最近相談が多いのがコイツへの対応策です。民法の出題パターンは、①要件事実的な問題、②論点チックな問題、③判例射程問題、④当事者の合理的意思解釈を問う問題、というものですが、設問1はある意味新傾向と言えば新傾向です。
私は講義でいつも「クライアントは法律用語を使うわけではない。要は「何とかしてくれ!」というように一般用語でいってくる。これをクライアントのオーダーは何かを汲み取り、それを法律用語に翻訳する必要がある」と言っています。まさに今年の問題はこのパターンです。
「半年分は払わない」というのが本問での「オーダー」です。契約で合意しているのに何故払わないなどというのか。問題文を読むと「払いすぎたからチャラだ!」というわけです。「ちゃらにする」ときたら「相殺」です。要はこの人は、「半年分の賃料は相殺するから払わない」と言っていることになります。ここで皆さんがすべきことは「相殺の要件チェック」です。この作業をできたかどうかです。相殺の要件の中でも主軸は自働債権と受働債権でしょう(講義でもいつも自働債権が何なのか具体的に確認する癖をつけること、と言っていますね)。本件で受働債権が、月額25万円の賃料債権だということはすぐわかります。問題は自働債権です。どのような債権をもって自働債権と考えるか。ここで皆さんは自働債権を探すことになります。
問題文に、耐震性に問題があって月25万の賃料は割に合わない的なことがくどくど書かれています。「シッカリしている建物だと思ったから払ったのにそうじゃなかった」ときたら、「勘違い」=「錯誤」の主張が思いつきます。また、期待していた性能ではない、という点から瑕疵担保も思いつきます。

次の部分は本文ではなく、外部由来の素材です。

(* ===== verification/Waiting.v ===== *)
(** * Calls that wait

    In the pools of [Pool] every call answers at once.  A mutex that is taken, or an
    answer that has not come, makes its caller wait: [ready] says in which states a call
    can be made, and a run of [wsteps] makes each call in such a state.  What is proved
    of every run of a pool holds of these; whether a thread can go on is now a question. *)

From Stdlib Require Import Lia.
From S2P Require Import Prelude Pool.
Import Pool.

Module Waiting.

Class Waits (call : Type → Type) (S : Type) := ready : ∀ {R}, call R → S → Prop.

Section Waiting.
Context {call : Type → Type} {S O : Type}.
Context {HC : Handler call S} {OC : Observer call O} {WC : Waits call S}.

Inductive wstep {A} : list (prog call A) * S → list (nat * O) → list (prog call A) * S → Prop :=
  | wstep_call i R (c : call R) k pool s :
      pool !! i = Some (Call c k) → ready c s →
      wstep (pool, s) (pair i <$> shows c (fst (do_call c s)))
            (<[i := k (fst (do_call c s))]> pool, exec (do_call c) s).

Inductive wsteps {A} : list (prog call A) * S → nat → list (nat * O) → list (prog call A) * S → Prop :=
  | wsteps_nil x : wsteps x 0 [] x
  | wsteps_cons x tr1 y n tr2 z :
      wstep x tr1 y → wsteps y n tr2 z → wsteps x (Datatypes.S n) (tr1 ++ tr2) z.

(** Runs that wait are runs. *)
Lemma wsteps_steps {A} (x y : list (prog call A) * S) n tr : wsteps x n tr y → steps x n tr y.
Proof.
  induction 1 as [|x tr1 y n tr2 z Hx _ IH]; [constructor|]. econstructor; [|exact IH].
  destruct Hx as [i R c k pool s Hi _]. by constructor.
Qed.

(** The thread that makes a step, and what it makes of its program. *)
Lemma wstep_thread {A} (pool pool' : list (prog call A)) s s' tr :
  wstep (pool, s) tr (pool', s') →
  ∃ i p, pool !! i = Some p ∧
    match p with
    | Ret _ => False
    | Call c k => ready c s ∧ pool' = <[i := k (fst (do_call c s))]> pool ∧ s' = exec (do_call c) s
    end.
Proof. inversion 1 as [i R c k ? ? Hi Hr]; subst. by exists i, (Call c k). Qed.

(** A property of the number of steps and of what they reach, by rule induction. *)
Lemma wsteps_invariant {A} (I : nat → list (prog call A) → S → Prop) :
  (∀ n pool s tr pool' s', I n pool s → wstep (pool, s) tr (pool', s') → I (Datatypes.S n) pool' s') →
  ∀ pool s n tr pool' s', wsteps (pool, s) n tr (pool', s') → I 0%nat pool s → I n pool' s'.
Proof.
  intros Hstep pool s n tr pool' s' Hs.
  enough (Hgen : ∀ n0, I n0 pool s → I (n0 + n)%nat pool' s') by exact (Hgen 0%nat).
  remember (pool, s) as x eqn:Hx. remember (pool', s') as y eqn:Hy. revert pool s Hx.
  induction Hs as [x|x tr1 [pool1 s1] n tr2 y Hx1 Hrest IH]; intros pool s -> n0 Hn.
  { injection Hy as -> ->. by rewrite Nat.add_0_r. }
  rewrite Nat.add_succ_r, <- Nat.add_succ_l. eapply IH; [done..|]. by eapply Hstep.
Qed.

(** Whether a thread can make its next call. *)
Definition can_go {A} (x : list (prog call A) * S) (i : nat) : Prop :=
  ∃ R (c : call R) k, x.1 !! i = Some (Call c k) ∧ ready c x.2.

(** A run of one thread alone, of calls that satisfy [P]. *)
Inductive solo {A} (P : ∀ R, call R → Prop) (i : nat) :
    list (prog call A) * S → list (prog call A) * S → Prop :=
  | solo_nil x : solo P i x x
  | solo_cons R (c : call R) k pool s y :
      pool !! i = Some (Call c k) → P R c → ready c s →
      solo P i (<[i := k (fst (do_call c s))]> pool, exec (do_call c) s) y →
      solo P i (pool, s) y.

Lemma solo_others {A} P i (x y : list (prog call A) * S) j : solo P i x y → j ≠ i → y.1 !! j = x.1 !! j.
Proof.
  intros Hs Hne. induction Hs as [|R c k pool s y Hi HP Hr Hs IH]; [done|].
  rewrite IH. cbn. by rewrite list_lookup_insert_ne.
Qed.

(** A schedule names the thread of each step; it fails at a thread that cannot go on. *)
Context `{∀ R (c : call R) s, Decision (ready c s)}.

Fixpoint wscheduled {A} (sched : list nat) (pool : list (prog call A)) (s : S)
    : option (list (prog call A) * S) :=
  match sched with
  | [] => Some (pool, s)
  | i :: sched' =>
    match pool !! i with
    | Some (Call c k) =>
      if decide (ready c s) then
        let '(r, s') := do_call c s in wscheduled sched' (<[i := k r]> pool) s'
      else None
    | _ => None
    end
  end.

Lemma wscheduled_steps {A} sched (pool : list (prog call A)) s y :
  wscheduled sched pool s = Some y → ∃ tr, wsteps (pool, s) (length sched) tr y.
Proof.
  revert pool s. induction sched as [|i sched IH]; intros pool s.
  { intros [= <-]. eexists. constructor. }
  cbn. destruct (pool !! i) as [[a|R c k]|] eqn:Hi; [done| |done].
  case_decide as Hr; [|done]. destruct (do_call c s) as [r s'] eqn:Hc. intros Hy.
  destruct (IH _ _ Hy) as [tr Hs]. eexists. eapply wsteps_cons; [by eapply wstep_call|].
  unfold exec. by rewrite Hc.
Qed.
End Waiting.

End Waiting.
(* ===== verification/Lifecycle.v ===== *)
(** * Running an HTTP server until a context is cancelled

    [obs.Serve] (pkg/obs/obs.go) and [Server.Start] (operator/internal/server/
    server.go) are the same small concurrent program: a goroutine runs
    [ListenAndServe] and sends its error on a channel of capacity one, the caller
    selects between that channel and the cancellation of its context, and shuts
    the server down with a bounded context in the second case.  It is a step
    relation here, so that every interleaving of the two is covered. *)

From stdpp Require Import relations.
From S2P Require Import Prelude GoLib.
Import GoTime.

Module Lifecycle.

(** [http.ErrServerClosed], which [ListenAndServe] returns after a [Shutdown] and,
    by its documentation, never before one. *)
Definition ErrServerClosed : error := Error "http: Server closed".

(** The caller: at the select, in [Shutdown], or returned with a result. *)
Inductive caller := Selecting | ShuttingDown | Returned (r : option error).

(** The goroutine: not started, in [ListenAndServe], at the send, finished. *)
Inductive worker := Starting | Listening | Sending (e : error) | Finished.

Record state := mkState {
  main : caller;
  srv : worker;
  errCh : list error;
  ctx_done : bool;
  shutdown_called : bool;
  logged : list string;
}.

(** [errCh := make(chan error, 1)]. *)
Definition errCh_capacity : nat := 1.

Definition initial : state := mkState Selecting Starting [] false false [].

(** [if errors.Is(err, http.ErrServerClosed) { return nil }; return err]. *)
Definition select_result (e : error) : option error :=
  if bool_decide (e = ErrServerClosed) then None else Some e.

Section Steps.
Context (listening_msg shutting_msg : string).

Inductive step : state → state → Prop :=
  | step_start m ch d sd lg :
      step (mkState m Starting ch d sd lg)
           (mkState m Listening ch d sd (lg ++ [listening_msg]))
  (** [net.Listen] or [Serve] fails; the first can do so while [Shutdown] is called. *)
  | step_listen_fails m e ch d sd lg :
      e ≠ ErrServerClosed →
      step (mkState m Listening ch d sd lg) (mkState m (Sending e) ch d sd lg)
  | step_listen_closed m ch d lg :
      step (mkState m Listening ch d true lg) (mkState m (Sending ErrServerClosed) ch d true lg)
  | step_send m e ch d sd lg :
      length ch < errCh_capacity →
      step (mkState m (Sending e) ch d sd lg) (mkState m Finished (ch ++ [e]) d sd lg)
  | step_cancel m s ch sd lg :
      step (mkState m s ch false sd lg) (mkState m s ch true sd lg)
  | step_select_done s ch sd lg :
      step (mkState Selecting s ch true sd lg)
           (mkState ShuttingDown s ch true true (lg ++ [shutting_msg]))
  | step_select_err s e ch d sd lg :
      step (mkState Selecting s (e :: ch) d sd lg)
           (mkState (Returned (select_result e)) s ch d sd lg)
  (** [Shutdown] drains the server, or gives up when its ten seconds are over. *)
  | step_shutdown r s ch d lg :
      step (mkState ShuttingDown s ch d true lg) (mkState (Returned r) s ch d true lg).

Definition reachable (s : state) : Prop := rtc step initial s.

(** The relation between the parts that every step keeps. *)
Record inv (s : state) : Prop := {
  (** a server is shut down only by a caller that saw its context done *)
  inv_shutdown : shutdown_called s = true → ctx_done s = true ∧ main s ≠ Selecting;
  inv_shutting : main s = ShuttingDown → shutdown_called s = true;
  (** the channel is empty until the goroutine has sent, and it sends once *)
  inv_empty : (match srv s with Finished => False | _ => True end) → errCh s = [];
  inv_room : length (errCh s) ≤ errCh_capacity;
  (** before a shutdown no error in flight is [ErrServerClosed] *)
  inv_sending : ∀ e, srv s = Sending e → e = ErrServerClosed → shutdown_called s = true;
  inv_chan : ∀ e, e ∈ errCh s → e = ErrServerClosed → shutdown_called s = true;
  (** a nil result comes after cancellation *)
  inv_nil : main s = Returned None → ctx_done s = true;
}.

Lemma inv_initial : inv initial.
Proof. split; cbn; try done; try lia. set_solver. Qed.

Lemma inv_step s s' : step s s' → inv s → inv s'.
Proof.
  destruct 1; intros [H1 H2 H3 H4 H5 H6 H7]; cbn in *; split; cbn in *; try done;
    try (intros; simplify_eq; eauto; fail).
  - rewrite length_app. cbn. unfold errCh_capacity in *. lia.
  - intros e' [Hin| ->%list_elem_of_singleton]%elem_of_app; eauto.
  - intros Hsd. split; [done|]. by apply H1.
  - intros Hsd. split; [by apply H1|done].
  - intros Hs. by apply H3 in Hs.
  - lia.
  - intros e' Hin. apply H6. by right.
  - unfold select_result. case_bool_decide as He; [|done]. intros _.
    apply H1. by apply (H6 e); [left|].
  - intros _. split; [by apply H1|done].
  - intros _. by apply H1.
Qed.

Lemma reachable_inv s : reachable s → inv s.
Proof.
  intros Hr. unfold reachable in Hr.
  assert (Hgen : ∀ a, rtc step a s → inv a → inv s).
  { induction 1; eauto using inv_step. }
  eauto using inv_initial.
Qed.

(** ** Progress *)

(** The goroutine is never stuck at its send: the channel has room for it. *)
Lemma sender_not_blocked s e : inv s → srv s = Sending e → length (errCh s) < errCh_capacity.
Proof. intros Hi Hs. rewrite (inv_empty _ Hi) by by rewrite Hs. cbn. unfold errCh_capacity. lia. Qed.

(** Once the caller is in [Shutdown] or has returned from it, the goroutine runs to
    its end without any help of the caller. *)
Lemma worker_finishes s :
  inv s → shutdown_called s = true →
  ∃ s', rtc step s s' ∧ srv s' = Finished ∧ main s' = main s.
Proof.
  destruct s as [m w ch d sd lg]. cbn. intros Hi ->.
  assert (Hsend : ∀ e lg', (match w with Finished => False | _ => True end) →
    ∃ s', rtc step (mkState m (Sending e) ch d true lg') s' ∧ srv s' = Finished ∧ main s' = m).
  { intros e lg' Hw. eexists. split; [apply rtc_once, step_send|done].
    pose proof (inv_empty _ Hi) as He. cbn in He. rewrite He by done. cbn. unfold errCh_capacity. lia. }
  destruct w as [| |e|].
  - destruct (Hsend ErrServerClosed (lg ++ [listening_msg]) I) as (s' & ? & ?). exists s'.
    split; [|done]. eapply rtc_l; [apply step_start|]. eapply rtc_l; [apply step_listen_closed|done].
  - destruct (Hsend ErrServerClosed lg I) as (s' & ? & ?). exists s'. split; [|done].
    eapply rtc_l; [apply step_listen_closed|done].
  - by apply Hsend.
  - eexists. by split; [apply rtc_refl|].
Qed.

(** After cancellation the caller can return, with any result [Shutdown] has. *)
Lemma caller_returns s r :
  inv s → ctx_done s = true → main s = Selecting ∨ main s = ShuttingDown →
  ∃ s', rtc step s s' ∧ main s' = Returned r ∧ shutdown_called s' = true.
Proof.
  destruct s as [m w ch d sd lg]. cbn. intros Hi -> [->| ->].
  - eexists. split; [|split].
    + eapply rtc_l; [apply step_select_done|]. apply rtc_once, (step_shutdown r).
    + done.
    + done.
  - pose proof (inv_shutting _ Hi eq_refl) as Hsd. cbn in Hsd. subst.
    eexists. split; [apply rtc_once, (step_shutdown r)|done].
Qed.
End Steps.

(** pkg/obs/obs.go, [Serve]. *)
Definition Serve_step : relation state := step "http server listening" "http server shutting down".

(** operator/internal/server/server.go, the end of [Start]. *)
Definition Start_step : relation state := step "webhook listening" "webhook shutting down".

(** [ReadHeaderTimeout] of both servers and the bound on [Shutdown]. *)
Definition ReadHeaderTimeout : Duration := (5 * Second)%Z.
Definition ShutdownTimeout : Duration := (10 * Second)%Z.

(** ** Properties *)

(** The claims about either server, given its step relation. *)
Definition serves_cleanly (R : relation state) : Prop := ∀ s, rtc R initial s →
  (* results *)
  (main s = Returned None → ctx_done s = true) ∧
  (∀ e, main s = Returned (Some e) → ctx_done s = true ∨ e ≠ ErrServerClosed) ∧
  (* no goroutine is left behind at the channel *)
  (∀ e, srv s = Sending e → length (errCh s) < errCh_capacity) ∧
  (* cancellation leads to a return and to the end of the goroutine *)
  (ctx_done s = true → main s = Selecting ∨ main s = ShuttingDown →
     ∀ r, ∃ s', rtc R s s' ∧ main s' = Returned r ∧ srv s' = Finished).

Lemma step_serves_cleanly lm sm : serves_cleanly (step lm sm).
Proof.
  intros s Hr. pose proof (reachable_inv _ _ _ Hr) as Hi. split; [apply Hi|]. split; [|split].
  - intros e He. destruct (ctx_done s) eqn:Hd; [by left|right]. revert e He.
    assert (Hgen : ∀ a b, rtc (step lm sm) a b →
              (∀ e, main a = Returned (Some e) → ctx_done a = true ∨ e ≠ ErrServerClosed) →
              inv a → ∀ e, main b = Returned (Some e) → ctx_done b = true ∨ e ≠ ErrServerClosed).
    { induction 1 as [|a b c Hab Hbc IH]; [done|]. intros Ha Hia. apply IH; [|by eapply inv_step].
      destruct Hab; cbn in *; intros e' He'; try by auto.
      - unfold select_result in He'. case_bool_decide; [done|]. simplify_eq. by right.
      - left. by apply (inv_shutdown _ Hia). }
    intros e He. destruct (Hgen initial s Hr) with (e := e) as [?|?]; try done; [|congruence].
    apply inv_initial.
  - intros e He. by eapply sender_not_blocked.
  - intros Hd Hm r. destruct (caller_returns lm sm s r Hi Hd Hm) as (s1 & H1 & Hm1 & Hsd).
    assert (Hi1 : inv s1) by (apply (reachable_inv lm sm); unfold reachable; by transitivity s).
    destruct (worker_finishes lm sm s1 Hi1 Hsd) as (s2 & H2 & Hf & Hm2).
    exists s2. split; [by etransitivity|]. split; congruence.
Qed.

(** (C30) [Serve] and [Start] on every interleaving of caller, goroutine and
    cancellation.  They return nil only after the context was cancelled; an error
    returned before that is one [ListenAndServe] failed with, never
    [ErrServerClosed]; the goroutine never blocks on the error channel, so none is
    leaked whichever branch the select takes; and from every state reached after a
    cancellation the caller can return and the goroutine can finish. *)
Theorem servers_terminate_cleanly : serves_cleanly Serve_step ∧ serves_cleanly Start_step.
Proof. split; apply step_serves_cleanly. Qed.

End Lifecycle.
(* ===== verification/MetricsPool.v ===== *)
(** * Request metrics under concurrency

    net/http runs every request in a goroutine of its own, under [HTTPMetrics.Wrap].
    Here the middleware wraps any program of calls: run alone it is [Obs.Wrap]; in a
    pool, under every interleaving, no request is lost from the counters and none is
    counted twice or under another label than its own answer's. *)

From Stdlib Require Import ZArith Lia.
From S2P Require Import Prelude GoLib Http Obs Pool.
Import GoInt GoTime Http Obs Pool.

Module MetricsPool.
Local Open Scope Z_scope.

(** The calls of a handler and those of the middleware. *)
Inductive mcall (C : Type → Type) : Type → Type :=
  | MCall R (c : C R) : mcall C R
  | MNow : mcall C Time
  | MInc (l : labels) : mcall C unit
  | MObserve (l : labels) (d : Duration) : mcall C unit.
Arguments MCall {C R}.
Arguments MNow {C}.
Arguments MInc {C}.
Arguments MObserve {C}.

(** What is observed: the counters moved. *)
#[export] Instance mcall_observer C : Observer (mcall C) labels :=
  λ R c, match c in mcall _ R return R → list labels with
  | MInc l => λ _, [l]
  | _ => λ _, []
  end.

Section Wrapped.
Context {C : Type → Type} {S : Type} {HS : Handler C S} {CS : Clock S}.

#[export] Instance mcall_handler : Handler (mcall C) (HTTPMetrics * S) :=
  λ R c, match c in mcall _ R return M (HTTPMetrics * S) R with
  | MCall c => λ ms, let '(r, s) := do_call c ms.2 in (r, (ms.1, s))
  | MNow => gets (λ ms, Now ms.2)
  | MInc l => modify (λ ms, (Inc l ms.1, ms.2))
  | MObserve l d => modify (λ ms, (Observe l d ms.1, ms.2))
  end.

Definition recorded (ops : list rw_op) : string := Itoa (code (rw_run ops (new_recorder new_response))).

Definition Wrap_prog (handler method : string) (next : prog C (list rw_op))
    : prog (mcall C) (list rw_op) :=
  start ← request MNow;
  ops ← expand (λ R c, request (MCall c)) next;
  let l := (handler, method, recorded ops) in
  _ ← request (MInc l);
  now ← request MNow;
  _ ← request (MObserve l (Sub now start));
  mret ops.

Lemma next_alone {A} (next : prog C A) m s :
  run (expand (λ R c, request (MCall c)) next) (m, s) = let '(a, s') := run next s in (a, (m, s')).
Proof.
  rewrite run_expand. revert s. induction next as [a|R c k IH]; intros s; [done|].
  cbn [run]. rewrite !bind_run. unfold do_call at 1 2. rewrite run_request. cbn [do_call mcall_handler fst snd].
  destruct (do_call c s) as [r s1]. cbn [fst snd]. apply IH.
Qed.

(** The program is a handler that shows one counter at its end. *)
Lemma next_can_show {A} (next : prog C A) l :
  can_show (expand (λ R c, request (MCall c)) next) l → l = [].
Proof.
  revert l. induction next as [a|R c k IH]; intros l; [done|]. cbn.
  intros [->|(r & l' & -> & H)]; [done|]. by apply IH in H.
Qed.

Lemma Wrap_can_show handler method next l :
  can_show (Wrap_prog handler method next) l → l = [] ∨ ∃ c, l = [(handler, method, c)].
Proof.
  cbn. intros [->|(start & l1 & -> & H)]; [by left|]. cbn.
  apply can_show_bind in H as [H%next_can_show|(ops & l2 & l3 & -> & H1 & H)]; [by left|].
  apply can_return_show, next_can_show in H1. subst l2. cbn in H.
  destruct H as [->|(u & l4 & -> & H)]; [by left|]. right. exists (recorded ops).
  destruct H as [->|(now & l5 & -> & [->|(u2 & l6 & -> & ->)])]; done.
Qed.

Lemma Wrap_can_return handler method next l ops :
  can_return (Wrap_prog handler method next) l ops → l = [(handler, method, recorded ops)].
Proof.
  cbn. intros (start & l1 & -> & H). cbn.
  apply can_return_bind in H as (ops' & l2 & l3 & -> & H1 & H).
  apply can_return_show, next_can_show in H1. subst l2.
  by destruct H as (u & l4 & -> & now & l5 & -> & u2 & l6 & -> & -> & ->).
Qed.

(** The counter of a label over a run is what it was and the times it was moved. *)
Definition moved (l : labels) (tr : list (nat * labels)) : nat := length (filter (λ e, e.2 = l) tr).

Lemma moved_app l tr1 tr2 : moved l (tr1 ++ tr2) = (moved l tr1 + moved l tr2)%nat.
Proof. unfold moved. by rewrite filter_app, length_app. Qed.

Lemma moved_one l i l' : moved l [(i, l')] = if decide (l' = l) then 1%nat else 0%nat.
Proof. unfold moved. rewrite filter_cons. cbn [snd]. by case_decide. Qed.

Lemma count_Inc l l' m : count (Inc l' m) l = ((if decide (l' = l) then 1 else 0) + count m l)%nat.
Proof.
  unfold count, Inc. cbn. case_decide as Hl.
  - subst. by rewrite lookup_insert_eq.
  - by rewrite lookup_insert_ne.
Qed.

Lemma steps_count {A} (x y : list (prog (mcall C) A) * (HTTPMetrics * S)) n tr l :
  steps x n tr y → count y.2.1 l = (count x.2.1 l + moved l tr)%nat.
Proof.
  induction 1 as [x|x tr1 z n tr2 y Hx Hrest IH]; [cbn; lia|].
  rewrite moved_app, IH. destruct Hx as [i R c k pool [m s] Hi]. cbn [fst snd].
  destruct c as [R c| |l'|l' d]; unfold exec; cbn [shows mcall_observer fmap list_fmap do_call mcall_handler gets modify fst snd].
  - by destruct (do_call c s).
  - done.
  - rewrite count_Inc, moved_one. lia.
  - done.
Qed.
End Wrapped.

(** ** Properties *)

(** The middleware run alone is [Wrap]. *)
Theorem Wrap_alone {C S} `{Handler C S, Clock S} handler method (next : prog C (list rw_op)) m (s : S) :
  run (Wrap_prog handler method next) (m, s) = Wrap handler method (run next) (m, s).
Proof.
  unfold Wrap_prog, Wrap. rewrite run_bind, run_request. cbn [do_call mcall_handler gets fst snd].
  rewrite run_bind, next_alone. destruct (run next s) as [ops s']. cbn [fst snd].
  by rewrite run_bind, run_request, run_bind, run_request, run_bind, run_request.
Qed.

(** (C34) The counters are exact.  Whatever wrapped requests run concurrently, whatever
    their handlers do and however all their calls interleave: the counter of every
    label set has grown by exactly the requests that moved it; a request moves at most
    one counter, of its own handler name and method; and once it is answered it has
    moved exactly one, under the status its client received, if its handler writes a
    header before the body or none. *)
Theorem counters_exact {C S} `{Handler C S, Clock S}
    (reqs : list (string * string * prog C (list rw_op))) m m' (s s' : S) n tr pool :
  steps ((λ r, Wrap_prog r.1.1 r.1.2 r.2) <$> reqs, (m, s)) n tr (pool, (m', s')) →
  (∀ l, count m' l = (count m l + moved l tr)%nat) ∧
  ∀ i handler method next, reqs !! i = Some (handler, method, next) →
    (of_thread i tr = [] ∨ ∃ c, of_thread i tr = [(handler, method, c)]) ∧
    ∀ ops, pool !! i = Some (Ret ops) → header_first ops = true →
      of_thread i tr = [(handler, method, Itoa (Http.status (serve ops)))].
Proof.
  intros Hs. split; [intros l; exact (steps_count _ _ _ _ l Hs)|].
  intros i handler method next Hi.
  assert (Hp : ((λ r, Wrap_prog r.1.1 r.1.2 r.2) <$> reqs) !! i = Some (Wrap_prog handler method next))
    by (by rewrite list_lookup_fmap, Hi).
  split; [eapply Wrap_can_show, pool_thread; [exact Hs|exact Hp]|].
  intros ops Hret Hhf. rewrite (Wrap_can_return _ _ _ _ _ (pool_returned _ _ _ _ _ _ _ _ _ Hs Hp Hret)).
  unfold recorded. by rewrite recorded_status.
Qed.

(** ** Two requests at once, one answered 200 and one 402 *)

Inductive tick : Type → Type := Tick : tick unit.
#[local] Instance tick_handler : Handler tick Z := λ R c,
  match c in tick R return M Z R with Tick => modify (λ now, now + 1) end.
#[local] Instance tick_clock : Clock Z := λ now, now.

Definition two_requests : list (string * string * prog tick (list rw_op)) :=
  [ ("post_orders", "POST", _ ← request Tick; mret [Write "ok"]);
    ("post_orders", "POST", _ ← request Tick; mret (http_Error "declined" StatusPaymentRequired)) ].

Definition wrapped : list (prog (mcall tick) (list rw_op)) :=
  (λ r, Wrap_prog r.1.1 r.1.2 r.2) <$> two_requests.

Definition both : list nat := [0; 1; 1; 0; 0; 1; 1; 0; 0; 1]%nat.

Lemma counters_exact_witness :
  let m' := (scheduled both wrapped (new_metrics, 0)).2.1 in
  count m' ("post_orders", "POST", "200") = 1%nat ∧
  count m' ("post_orders", "POST", "402") = 1%nat ∧
  of_thread 1 (seen both wrapped (new_metrics, 0)) = [("post_orders", "POST", "402")].
Proof.
  intros m'. destruct (scheduled_steps both wrapped (new_metrics, 0)) as [n Hs].
  rewrite (surjective_pairing (scheduled _ _ _)), (surjective_pairing (snd (scheduled _ _ _))) in Hs.
  destruct (counters_exact two_requests _ _ _ _ n _ _ Hs) as [Hcount Hreqs].
  split; [unfold m'; rewrite Hcount; vm_compute; reflexivity|].
  split; [unfold m'; rewrite Hcount; vm_compute; reflexivity|].
  destruct (Hreqs 1%nat _ _ _ eq_refl) as [_ Hans].
  etransitivity; [apply (Hans (http_Error "declined" StatusPaymentRequired)); vm_compute; reflexivity|].
  vm_compute. reflexivity.
Defined.

End MetricsPool.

そこで、瑕疵担保責任からの損害賠償請求権を自働債権にするという手が考えられますね。また錯誤の場合は全部錯誤無効にしても意味がないので(賃貸借契約自体がおしゃかになってしまう)、一部錯誤無効的な主張になります。この場合何をもって一部というかという点にも気配りは必要です。一部無効により払いすぎたから返せ=不当利得返還請求権ときて、これを自働債権にできないか、と考えるわけです。
要は今回の問題は、一般用語を法律用語に翻訳し、要件をチェックしていく、という作業を要求する問題なのです。ややメンドイのが、ある効果(本件では相殺)を導く要件の一部(自働債権の存在)が別の法制度の効果(瑕疵担保に基づく損害賠償請求権など)が充てられるという「重箱構造」になっている点でしょうか。このパターンは、以前、債権者取消権からの(これで代位債権を引っ張り出す)債権者代位権行使、というパターンで出題されていました。民法はそういう意味で問題が入子構造になっている点で難易度が高くなっているのです。